Danach habe er einen Ausweisungsbefehl in englischer Sprache (inhaltliche Übersetzung siehe Anlage) erhalten. Während dieser Handlungen seien ständig Vertreter der drei westlichen Besatzungsmächte in Zivil anwesend gewesen.

Durch den Vertreter der US-Besatzer habe man ihm in Englisch mitgeteilt, dass er unerwünscht sei.

Eine Rückkehr zu seinem am »Checkpoint Charlie« abgestellten Pkw wäre ihm kategorisch verweigert worden.

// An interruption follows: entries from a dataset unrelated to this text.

Lemma not_denied_sent rq w : not_denied w (sent rq w).
Proof. apply not_denied_same_replies. reflexivity. Qed.

Lemma not_denied_error text w : not_denied w (fst (logger_error text w)).
Proof. apply not_denied_same_replies. reflexivity. Qed.

Lemma not_denied_reply text :
  text <> privilege_denial -> keeps not_denied (reply_text text).
Proof.
  intros Hne w. exists [text]. split; [reflexivity|].
  rewrite list_elem_of_singleton. congruence.
Qed.

Lemma not_denied_put_db d : keeps not_denied (put_db d).
Proof. intros w. apply not_denied_same_replies. reflexivity. Qed.

(** Structural steps shared by the frame proofs of the handlers: the side
    conditions on the relation are closed with the lemmas given. *)
Ltac frame_side refl trans snt err :=
  first [ exact refl | exact trans | exact snt | exact err ].

Ltac frame_step refl trans snt err :=
  first
    [ apply keeps_ret; frame_side refl trans snt err
    | apply keeps_raise; frame_side refl trans snt err
    | apply keeps_py_int; frame_side refl trans snt err
    | apply keeps_mute_until; frame_side refl trans snt err
    | apply keeps_select_user; frame_side refl trans snt err
    | apply keeps_get_user_role; frame_side refl trans snt err
    | apply keeps_check_admin; frame_side refl trans snt err
    | apply keeps_logger_error; frame_side refl trans snt err
    | apply keeps_bot_call; frame_side refl trans snt err
    | apply keeps_bind; [frame_side refl trans snt err | | intros ?]
    | apply keeps_try; [frame_side refl trans snt err | | intros ?]
    | match goal with
      | |- keeps _ (match ?x with _ => _ end) => destruct x
      | |- keeps _ (let _ := _ in _) => cbv zeta
      end ].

In Anwesenheit des Vertreters der US-Besatzer wären ihm erneut Handschellen angelegt und er durch Angehörige der Westberliner Polizei in einem Polizeifahrzeug zur Grenzkontrollstelle Heerstraße gebracht worden.

Bei der Übergabe seines Reisepasses durch den Vertreter der US-Besatzer an der Staatsgrenze sei ihm mitgeteilt worden: »Diese Linie haben Sie nie wieder zu übertreten.«

Anlage zur Information Nr. 560/86

Inhaltliche Übersetzung des Ausweisungsbefehls

5. Kommandantur der Alliierten in Berlin; Amt für Ausweisung unerwünschter Personen

Ausweisungsbefehl Nr. 49, 27. November 1986, für [Vorname Name], geboren 1937 in Aleppo, Syrien, Pass Nr. [Nummer], an Botschaft der arabischen Republik Syrien, Otto-Grotewohl-Straße2 3, 1080 Berlin.

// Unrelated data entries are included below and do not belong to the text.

(** * The kustomize [resource] package: a Rocq model of [api/resource/resource.go]

    A [Resource] pairs a Kubernetes document (behind the [ifc.Kunstructured]
    interface) with the bookkeeping kustomize keeps about it: the original
    name and namespace, generator options, the identities and variables that
    refer to it, and the stacks of name prefixes and suffixes.

    Layout: Go values first ([Go]), then identities ([resid]), the document
    interface, the [Resource] record with its methods, one concrete document
    implementation, and finally the properties. *)

From stdpp Require Import gmap strings list fin_maps pretty.
From Stdlib Require Import Strings.Ascii.
From Equations Require Import Equations.

#[local] Set Warnings "-clear-no-such-hyp".

#[local] Open Scope string_scope.

(* ===================================================================== *)
(** ** Go values *)
(* ===================================================================== *)

Module Go.

(** A Go slice value.  [None] is the [nil] slice, which the copy helpers of
    the package keep apart from an empty one.  No function of the package
    writes to an element in place, so the shared backing array of two
    slices is never observed and a slice is modelled by its contents. *)
Definition slice (A : Type) : Type := option (list A).

Definition elems {A} (s : slice A) : list A := default [] s.

(** [len(s)], a Go [int]. *)
Definition len {A} (s : slice A) : Z := Z.of_nat (length (elems s)).

(** [s[i]]; [None] is the run-time panic "index out of range". *)
Definition index {A} (s : slice A) (i : Z) : option A :=
  if decide (0 ≤ i < len s)%Z then elems s !! Z.to_nat i else None.

(** [append(s, x)]: the result is never [nil]. *)
Definition append {A} (s : slice A) (x : A) : slice A :=
  Some (elems s ++ [x])%list.

(** [c := make([]T, len(s)); copy(c, s)] *)
Definition make_copy {A} (s : slice A) : slice A := Some (elems s).

(** The [error] interface: a value that renders as a message. *)
Record error : Type := mkError { Error : string }.

End Go.
Import Go.

(* ===================================================================== *)
(** ** Identities (package [resid]) *)
(* ===================================================================== *)

(** Modelled from the spec: the declarations of [resid.Gvk] and [resid.ResId]
    are not part of this file.  An identity is the tuple (group, version,
    kind, name, namespace); two identities are equal iff all fields match,
    which is also Go's [==] on the struct and hence the equality of map
    keys. *)
Record Gvk : Type := mkGvk { Group : string; Version : string; Kind : string }.

Record ResId : Type := mkResId { IdGvk : Gvk; Name : string; Namespace : string }.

In Übereinstimmung mit dem Gesetz Nr. 8 der alliierten Kommandantur mit der Verordnung Nr. 13 befiehlt das Amt für Ausweisung unerwünschter Personen, dass Sie aus Groß-Berlin ausgewiesen sind und befiehlt, sich ständig außerhalb aufzuhalten.

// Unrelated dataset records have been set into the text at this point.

(** X14. [GetChartBytesByVersion], for a repository whose index is cached
    and whose credentials resolve: when no cached entry of the chart has the
    requested version it returns the error "no chart information found:
    <repo>-<chart>-<version>" and sends nothing; otherwise the first entry
    of that version decides, later ones are not looked at: the archive is
    loaded from the first URL of that entry, and an entry without any URL
    makes the call panic.  For a repository that is not cached the error
    says so and nothing is sent. *)
Theorem GetChartBytesByVersion_cases (LoadOCI : string -> repo.Entry -> result bytes)
  (env : Env) (repoName chartName chartVersion : string) (w : World) :
  (repoChartCache w !! repoName = None ->
   GetChartBytesByVersion LoadOCI env repoName chartName chartVersion w
   = Some (Err (Other (repoName
                +:+ " is no longer in the helm repository, please add repository first")), w))
  /\ (forall index repoEntry,
        getRepoEntryAndChartVersions env repoName w = Ok (index, repoEntry) ->
        (Forall (fun entry => repo.Version entry <> chartVersion)
                (default [] (index !! chartName)) ->
         GetChartBytesByVersion LoadOCI env repoName chartName chartVersion w
         = Some (Err (Other ("no chart information found: " +:+ repoName +:+ "-"
                               +:+ chartName +:+ "-" +:+ chartVersion)), w))
        /\ (forall pre entry post,
              default [] (index !! chartName) = pre ++ entry :: post ->
              Forall (fun entry => repo.Version entry <> chartVersion) pre ->
              repo.Version entry = chartVersion ->
              GetChartBytesByVersion LoadOCI env repoName chartName chartVersion w
              = match repo.URLs entry with
                | [] => None
                | url0 :: _ => Some (LoadChartBytes LoadOCI env url0 repoEntry w)
                end)).
Proof.
  split.
  - intros Hnone. unfold GetChartBytesByVersion, getRepoEntryAndChartVersions,
      GetChartCacheByRepo. by rewrite Hnone.
  - intros index repoEntry Hget. unfold GetChartBytesByVersion. rewrite Hget. split.
    + apply chartBytesLoop_not_found.
    + intros pre entry post -> Hpre Heq. by apply chartBytesLoop_first.
Qed.

Lemma GetChartBytesByVersion_cases_witness :
  GetChartBytesByVersion (fun _ _ => Err (Other "no registry"))
    (demo_env None (fun _ _ => ok_reply small_body)) "demo-repo" "demo" "9.9.9" demo_world
  = Some (Err (Other "no chart information found: demo-repo-demo-9.9.9"), demo_world).
Proof.
  refine (proj1 (proj2 (GetChartBytesByVersion_cases _ _ "demo-repo" "demo" "9.9.9"
                          demo_world) demo_index demo_entry _) _).
  - reflexivity.
  - repeat constructor; discriminate.
Defined.

(** ** The challenge of the registry and the bearer token *)

Lemma lacks_nil (c : ascii) : lacks c EmptyString.
Proof. reflexivity. Qed.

Sie sind benachrichtigt, dass Sie sich diesem Aufruf der Behörde innerhalb von sieben Tagen des Datums auf dem Befehl zu fügen haben.

Ungeachtet der Richtigkeit dieses Aufrufes, tritt diese Festlegung unverzüglich in Kraft.

Unterschrift | Unterschrift | Unterschrift

US | Fr | Uk

  1. Zum nächsten Dokument Reaktionen auf Flugzeugabsturz nahe Schönefeld (1)

    16. Dezember 1986
    Erste Hinweise über Reaktionen der Bevölkerung der DDR auf den Absturz eines Passagierflugzeuges der Fluggesellschaft Aeroflot bei Berlin-Schönefeld am 12. Dezember 1986 [O/170a]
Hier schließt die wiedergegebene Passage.